Love(d) Child

Any judgement on a single parent, or a child born out of wedlock seems old-fashioned today, in fact it’s even rude to enquire into a person’s marital status. However, not that long ago, giving birth to a child out of wedlock or being that child, was scandalous. The recent Royal Commission into institutional abuse here and similar overseas, shows that many of these families were separated, and life was often particularly hard for the children put into in orphanages. Similarly, no one wants to think of their ancestors as victims – or perpetrators – of some past “me too” moment if there was a story beyond just “no marriage.”

I already knew of a few children born out of wedlock in my family’s past (Olive Grace Stonehouse, William Stonehouse and the children of Eliza Stonehouse), but I have begun to find more.

Sometimes these stories are recorded as family gossip, and there are no records of the births or the children at all.

Sometimes there seems to have been very little secrecy, and the child has been welcomed into their mother’s home and raised among siblings.

Sometimes it was perhaps so secretive and scandalous that the child’s existence is known only by the records, with no stories or memories to pass on.

Sometimes it might be a mistake in something, or another misunderstanding and what looks slightly scandalous from the 21stC, is simply the result of a transcription error.

Mabel Bennetts, UK, c1905

Mabel was born in Gloucestershire c1905. By the time she was 6 she was living in Wales as the adopted daughter of William Nelmes and his wife Catherine nee Trezise (Catherine was the daughter of William c1822, who had many siblings who went to Australia). William and Catherine had had one biological child, Willie, but he had died when only 21, in 1899.

1911 census

A family story on Ancestry tells us that Mabel was the daughter of Charles and “the housekeeper,” Mrs Bennetts.
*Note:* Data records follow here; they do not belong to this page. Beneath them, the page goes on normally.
(** In a store reached through the three handlers, when a decision is
    accepted every task of the expense is approved once the decision is
    recorded: the handler then divides a count by itself. *)
Lemma reachable_all_approved st env req a e c :
  reachable st →
  approve_accepts req st a e c →
  count_approved (tasks_after env req a st) = length (tasks_after env req a st).
Proof.
  intros Hr (Ha & _ & Hs & _). pose proof (reachable_inv st Hr) as HI.
  apply filter_all_length. intros b Hb.
  apply list_elem_of_filter in Hb as [Hexp Hb].
  apply list_elem_of_fmap in Hb as ([j b'] & -> & Hb).
  apply elem_of_map_to_list in Hb. cbn in Hexp |- *.
  unfold recorded in Hb; cbn [approvals set_approvals] in Hb.
  apply lookup_insert_Some in Hb as [[_ <-] | [Hj Hb]]; [done |].
  by destruct (inv_latest st HI (ap_id req) j a b' Ha Hb) as [_ ?].
Qed.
Mrs Bennetts was probably Annie Bennetts nee Semmens. I can’t see that she was a housekeeper at any time, for the Nelmes’ or anyone else. Annie was, however, from St Just, where Catherine was born, and knew Catherine and Charles well enough that during the 1901 census she was a guest with them in Wales.

Annie was a generation younger than the Nelmes,’ being 28 in 1901 when the Nelmes’ were in their forties. She had married John Bennetts in Cornwall 1893 and given birth to their first daughter ten months later. Annie then had a child with John rather consistently, every few years, other than a break between 1897 and 1908, the period in which Mabel was born, so there is possibility that yes she is Mabel’s mother.

Annie certainly didn’t live fulltime with the Nelmes in Wales. She is also recorded in the 1901 census in her hometown of St Just, as living with her own husband and their children.

Mabel was born in Charles’ hometown in Gloucestershire. Charles and Catherine moved a lot and I don’t think that they were in Gloucestershire when Mabel was born.

I can’t find any record of Mabel’s birth or anything of her life after the 1911 census – either as Mabel Bennetts or Mabel Nelmes.

If her biological identity was supposed to be a secret, then it can’t have been a very well kept one. Did the Mabel know Charles was her biological father? Did others, or was she simply passed off being an adopted child?

From Ancestry for Catherine Trezise:

We have been told that Charles was married to Catherine (Trezise).  Charles and Catherine had a son William Wallace Nelmes.  Sadly William Wallace died at the age of 21.  Catherine later returned to Cornwall and Charles (at some point) had an affair with the housekeeper Mrs Bennetts and had a daughter by her.  On the 1911 census, Charles is shown living with Catherine and an adopted daughter.

Ethel May Rawlings, 12 July1898, Adelaide.

In 1898, Flora Rawlings gave birth in Adelaide. Flora had just turned 18, and no father was listed on the birth certificate. Her family were hundreds of kilometres away in Broken Hill.

Rawlings Ethel May's birth

Sadly, Ethel May died when just a few months old.

Rawlings Ethel May 1898

I’d love to see her death certificate. Was baby Ethel living with her mother? If so, who was supporting them? Was, tragically, the death something related to neglect or poverty, similar to the child of Eliza Stonehouse.

Flora age 16
Flora Rawlings as a teenager (age 16), two years before Ethel’s birth

Remaining in Adelaide, Flora went on to marry William Usher six years later, in 1904, and the couple had three children.

Ethel doesn’t appear on any trees on Ancestry, so originally I left her off, too. I spent some time wondering whether to add to her. However, she was born over 120 years ago, and to not include her is to perpetuate the idea that there’s shame in her very existence.

(The dates for Ethel’s birth and that of Flora’s step-brother Charlie are such that Flora is not Charlie’s biological mother).